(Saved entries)
(* ===== verification/Types.v ===== *)
(** The controller's peer record and the messages built from it: controller/types/peer.go,
    with the message types of proto/controller/v1. *)

From S2P Require Import Prelude Float64 GoTime.

(** ** Messages of proto/controller/v1/peer.proto and controller.proto *)

Record PeerMsg : Type := mkPeerMsg {
  m_Id : Z; m_PublicKey : string; m_Hostname : string; m_Ip : string; m_Endpoint : string;
  m_Prefix : string; m_User : string; m_Connected : bool
}.
Record PeerDetails : Type := mkPeerDetails {
  d_MachineId : string; d_Id : Z; d_PublicKey : string; d_Hostname : string; d_Ip : string;
  d_Endpoint : string; d_Prefix : string; d_User : string; d_Connected : bool;
  d_Disabled : bool; d_LastLogin : string; d_LastAuth : string; d_CreatedAt : string;
  d_UpdatedAt : string
}.
Record PeerConfig : Type := mkPeerConfig { c_PeerId : Z; c_TunnelIp : string; c_Prefix : string }.
Record LoginPeerRequest : Type := mkLoginPeerRequest {
  MachineId : string; PublicKey : string; ReqHostname : string; ReqEndpoint : string;
  AccessToken : string
}.
Record PeerList : Type := mkPeerList { Peers : list PeerMsg; Count : Z }.
Inductive UpdateType : Type := INIT | CONNECT | DISCONNECT | PUNCH | LOGOUT.
(** [PeerList] is a pointer in Go: [None] is nil. *)
Record UpdateResponse : Type := mkUpdateResponse {
  UType : UpdateType; UPeerList : option PeerList; PunchEndpoint : string
}.
#[export] Instance PeerMsg_eq_dec : EqDecision PeerMsg.
Proof. solve_decision. Defined.
#[export] Instance PeerList_eq_dec : EqDecision PeerList.
Proof. solve_decision. Defined.
#[export] Instance UpdateType_eq_dec : EqDecision UpdateType.
Proof. solve_decision. Defined.
#[export] Instance UpdateResponse_eq_dec : EqDecision UpdateResponse.
Proof. solve_decision. Defined.

(** ** The peer record *)

Record Peer : Type := mkPeer {
  ID : Z;
  MachineID : string;
  NoisePublicKey : string;
  IP : string;
  PPrefix : string;
  Endpoint : string;
  Hostname : string;
  LoggedIn : bool;
  Connected : bool;
  User : string;
  Disabled : bool;
  LastLogin : Z;
  LastAuth : Z;
  CreatedAt : Z;
  UpdatedAt : Z
}.
#[export] Instance Peer_eq_dec : EqDecision Peer.
Proof. solve_decision. Defined.
#[export] Instance Peer_rebuild : Rebuild Peer := {| rebuild := fun p =>
  mkPeer (ID p) (MachineID p) (NoisePublicKey p) (IP p) (PPrefix p) (Endpoint p) (Hostname p)
    (LoggedIn p) (Connected p) (User p) (Disabled p) (LastLogin p) (LastAuth p) (CreatedAt p)
    (UpdatedAt p) |}.

(** The zero value of the struct. *)
Definition zeroPeer : Peer := mkPeer 0 "" "" "" "" "" "" false false "" false 0 0 0 0.

(** The composite literal of [Copy] is positional: its eighth and ninth values land in
    [LoggedIn] and [Connected], in this order. *)
Definition Copy (p : Peer) : Peer :=
  mkPeer (ID p) (MachineID p) (NoisePublicKey p) (IP p) (PPrefix p) (Endpoint p) (Hostname p)
    (Connected p) (LoggedIn p) (User p) (Disabled p) (LastLogin p) (LastAuth p) (CreatedAt p)
    (UpdatedAt p).

Definition Proto (p : Peer) : PeerMsg :=
  mkPeerMsg (ID p) (NoisePublicKey p) (Hostname p) (IP p) (Endpoint p) (PPrefix p) (User p)
    (Connected p).

Section Details.
(** [Time.Format] with the code's layout, in the host's time zone. *)
Context (format_time : Z -> string).
Definition ProtoDetails (p : Peer) : PeerDetails :=
  mkPeerDetails (MachineID p) (ID p) (NoisePublicKey p) (Hostname p) (IP p) (Endpoint p)
    (PPrefix p) (User p) (Connected p) (Disabled p) (format_time (LastLogin p))
    (format_time (LastAuth p)) (format_time (CreatedAt p)) (format_time (UpdatedAt p)).
End Details.

Definition ProtoConfig (p : Peer) : PeerConfig := mkPeerConfig (ID p) (IP p) (PPrefix p).

Definition IsLoggedIn (p : Peer) : bool := LoggedIn p.
Definition IsConnected (p : Peer) : bool := Connected p.
Definition IsDisabled (p : Peer) : bool := Disabled p.

(** [now] is the reading of [time.Now]. *)
Definition IsAuthExpired (now : Z) (p : Peer) : bool :=
  let duration := Sub now (LastAuth p) in
  let days := fdiv (Hours duration) (inject_Z 24) in
  fge days (inject_Z 30).

Definition UpdateAuth (now : Z) (p : Peer) : Peer := p <| LastAuth := now |>.

(** Thirty days, the lifetime of an authentication. *)
Definition AuthLifetime : Z := 30 * 24 * Hour.

(** The float computation decides the 30-day limit exactly on durations. *)
Lemma auth_days_exact d :
  fge (fdiv (Hours d) (inject_Z 24)) (inject_Z 30) = true <-> AuthLifetime <= d.
Proof.
  unfold fge, fdiv, AuthLifetime. rewrite Qle_bool_iff. split.
  - intros H. destruct (Z_lt_le_dec d (30 * 24 * Hour)) as [Hlt|]; [exfalso|done].
    pose proof (Hours_upper 720 d ltac:(done) Hlt) as HU.
    assert (HR : (round64 (Hours d / inject_Z 24) < inject_Z 30)%Q); [|apply (Qlt_not_le _ _ HR H)].
    eapply Qle_lt_trans.
    + apply round64_mono. apply Qmult_le_compat_r; [exact HU|by apply Qle_bool_iff].
    + by vm_compute.
  - intros H. pose proof (Hours_lower 720 d ltac:(done) H) as HL.
    apply Qle_trans with (round64 (fadd (float_of_int 720) 0 / inject_Z 24)).
    + by apply Qle_bool_iff.
    + apply round64_mono. apply Qmult_le_compat_r; [exact HL|by apply Qle_bool_iff].
Qed.

(** ** Properties *)

(** C3. An authentication expires exactly thirty days after it was made, to the
    nanosecond: the detour of [IsAuthExpired] through the saturating [Time.Sub], hours in
    float64 and a float division by 24 neither extends nor shortens the limit. *)
Theorem auth_expired_iff (now : Z) (p : Peer) :
  IsAuthExpired now p = true <-> AuthLifetime <= now - LastAuth p.
Proof.
  unfold IsAuthExpired. cbn zeta. rewrite auth_days_exact.
  apply Sub_ge; done.
Qed.

(** [Copy] is not the identity: it exchanges the logged-in and connected flags, so a
    copy equals its original exactly when the two flags agree, and copying twice restores
    the record. *)
Theorem copy_swaps_flags (p : Peer) :
  LoggedIn (Copy p) = Connected p /\ Connected (Copy p) = LoggedIn p /\
  (Copy p = p <-> LoggedIn p = Connected p) /\ Copy (Copy p) = p.
Proof.
  destruct p; unfold Copy; cbn. split_and!; [done|done| |done].
  split; [by intros [=]|by intros ->].
Qed.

■ **EXERCISE DETAILS**
From the entries above, extract every line where the word "exactly" appears.

■ **OUTPUT OF THE EXERCISE**
(** The float computation decides the 30-day limit exactly on durations. *)
(** C3. An authentication expires exactly thirty days after it was made, to the
    copy equals its original exactly when the two flags agree, and copying twice restores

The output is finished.